3. **Add reranking** only when first-stage recall is **consistently ≥0.85** for your task.
4. **Lock prompt schema** (cite → explain) and **forbid cross-source merges**.
5. **Regression-guard** with small golden sets (1050 Q/A).
---
## 1) Candidate generation (first-stage)
### 1.1 Choose a primary retriever
- **Dense (embeddings)**: good default for semantic matches across paraphrases.
- **Sparse (BM25/SPLADE)**: strong for exact terms, code, and rare tokens.
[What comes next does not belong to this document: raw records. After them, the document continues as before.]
(** *** Gathering *)

Record ScatterRequest := {
  req_table : string;
  order_by : string;
  limit : Z;
  offset : Z;
  max_concurrency : Z;
}.

(** A completion: rows of a shard, a failed query, or a task that did not join
    (a panic), with its rendered error. *)
Inductive joined :=
| JoinedRows (index : nat) (rows : list Row)
| JoinedErr (index : nat)
| JoinFailed (message : string).

Definition shard_name (t : ShardTable) (index : nat) : string :=
  match shards t !! index with Some s => ep_name s | None => "" end.

Fixpoint gather (t : ShardTable) (events : list joined)
    (results : list (option (list Row))) (failed : list string)
    : result (list (option (list Row)) * list string) ShardError :=
  match events with
  | [] => Ok (results, failed)
  | JoinedRows index rows :: events => gather t events (<[index := Some rows]> results) failed
  | JoinedErr index :: events => gather t events results (failed ++ [shard_name t index])
  | JoinFailed m :: _ => Err (Config ("scatter task failed: " +:+ m))
  end.

(** After the timer: every shard without rows that is not listed yet failed. *)
Fixpoint mark_unfinished (t : ShardTable) (index : nat)
    (results : list (option (list Row))) (failed : list string) : list string :=
  match results with
  | [] => failed
  | slot :: results =>
      let name := shard_name t index in
      let failed :=
        match slot with
        | None => if decide (name ∈ failed) then failed else failed ++ [name]
        | Some _ => failed
        end in
      mark_unfinished t (S index) results failed
  end.

Definition scatter {client} (dec : nat -> string) (r : ShardRouter client) (req : ScatterRequest)
    (events : list joined) (timed_out : bool) : result (list Row) ShardError :=
  if max_concurrency req =? 0
  then Err (Config "scatter max_concurrency must be at least 1")
  else
    let? t := table (catalog r) (req_table req) in
    let? _ := ShardingConfig.for_each
                (fun s => match clients r !! ep_name s with
                          | Some _ => Ok tt
                          | None => Err (Config ("shard `" +:+ ep_name s +:+ "` has no client"))
                          end) (shards t) in
    let? (results, failed) := gather t events (map (fun _ => None) (shards t)) [] in
    let failed := if timed_out then mark_unfinished t 0 results failed else failed in
    match failed with
    | [] => merge dec (order_by req) (pk t) (offset req) (limit req) results
    | _ => Err (PartialFailure (sort_by str_le failed))
    end.

End Scatter.
End Scatter.

(** ** Lemmas *)

Module RouterFacts.
Import Catalog CatalogFacts Router.

Section Facts.
Context {client : Type} `{JT : JsonText}.

Definition served (c : ShardCatalog) (cl : gmap string client) : Prop :=
  forall t s, t ∈ tables c -> s ∈ shards t -> is_Some (cl !! ep_name s).

Lemma validate_clients_ok c (cl : gmap string client) :
  validate_clients c cl = Ok tt <-> served c cl.
Proof.
  unfold validate_clients, served. rewrite for_each_ok. setoid_rewrite for_each_ok.
  split.
  - intros Hf t s Ht Hs. specialize (Hf t Ht s Hs). destruct (cl !! _); [eauto|done].
  - intros Hf t Ht s Hs. by destruct (Hf t s Ht Hs) as [c' ->].
Qed.

(** A router as [new] and [reload] leave it. *)
Definition router_inv (r : ShardRouter client) : Prop :=
  wf_catalog (catalog r) /\ served (catalog r) (clients r).

Lemma new_inv c (cl : gmap string client) r :
  new c cl = Ok r -> router_inv r /\ catalog r = c /\ clients r = cl.
Proof.
  unfold new. pose proof (validate_ok c) as Hv. pose proof (validate_clients_ok c cl) as Hc.
  destruct (validate c) as [[]|]; simpl; [|done].
  destruct (validate_clients c cl) as [[]|]; simpl; [|done].
  intros. simplify_eq. unfold router_inv; simpl. tauto.
Qed.

Lemma reload_cases (r : ShardRouter client) c :
  (reload r c = ({| catalog := c; clients := clients r |}, Ok tt) /\
   wf_catalog c /\ served c (clients r)) \/
  (exists e, reload r c = (r, Err e) /\ ~ (wf_catalog c /\ served c (clients r))).
Proof.
  unfold reload. pose proof (validate_ok c) as Hv.
  pose proof (validate_clients_ok c (clients r)) as Hc.
  destruct (validate c) as [[]|e]; [|right; exists e; split; [done|]; naive_solver].
  destruct (validate_clients c _) as [[]|e]; [left; tauto|].
  right. exists e. split; [done|]. naive_solver.
Qed.

End Facts.
End RouterFacts.

Module RouterSpec.
Import Catalog CatalogFacts Router RouterFacts.

Section Reload.
Context {client : Type}.

Definition router_init (r : ShardRouter client) : Prop :=
  exists c cl, new c cl = Ok r.

Definition reload_step (r r' : ShardRouter client) : Prop :=
  exists c, r' = (reload r c).1.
- **Hybrid**: *reciprocal rank fusion (RRF)* of dense + sparse is robust to query style.
**Rule of thumb**
- Start **dense** for general docs; add **BM25** for code/legal/IDs.
- If hybrid hurts recall, check **tokenization & analyzer drift** → see *Query Parsing Split*.
### 1.2 Index hygiene (FAISS/Elasticsearch/Qdrant/Chroma)
- **Normalize** vectors on **both write & read** if using cosine.
- Pin the **metric type** (cosine vs inner product) in code & metadata.
- Persist **doc_id / section_id / line_span** with each vector.
- Verify **index cardinality = sum(chunks)**; add a one-liner count check in CI.
---
## 2) Minimal reference pipelines
### 2.1 Python — FAISS (dense) + BM25 (hybrid via RRF)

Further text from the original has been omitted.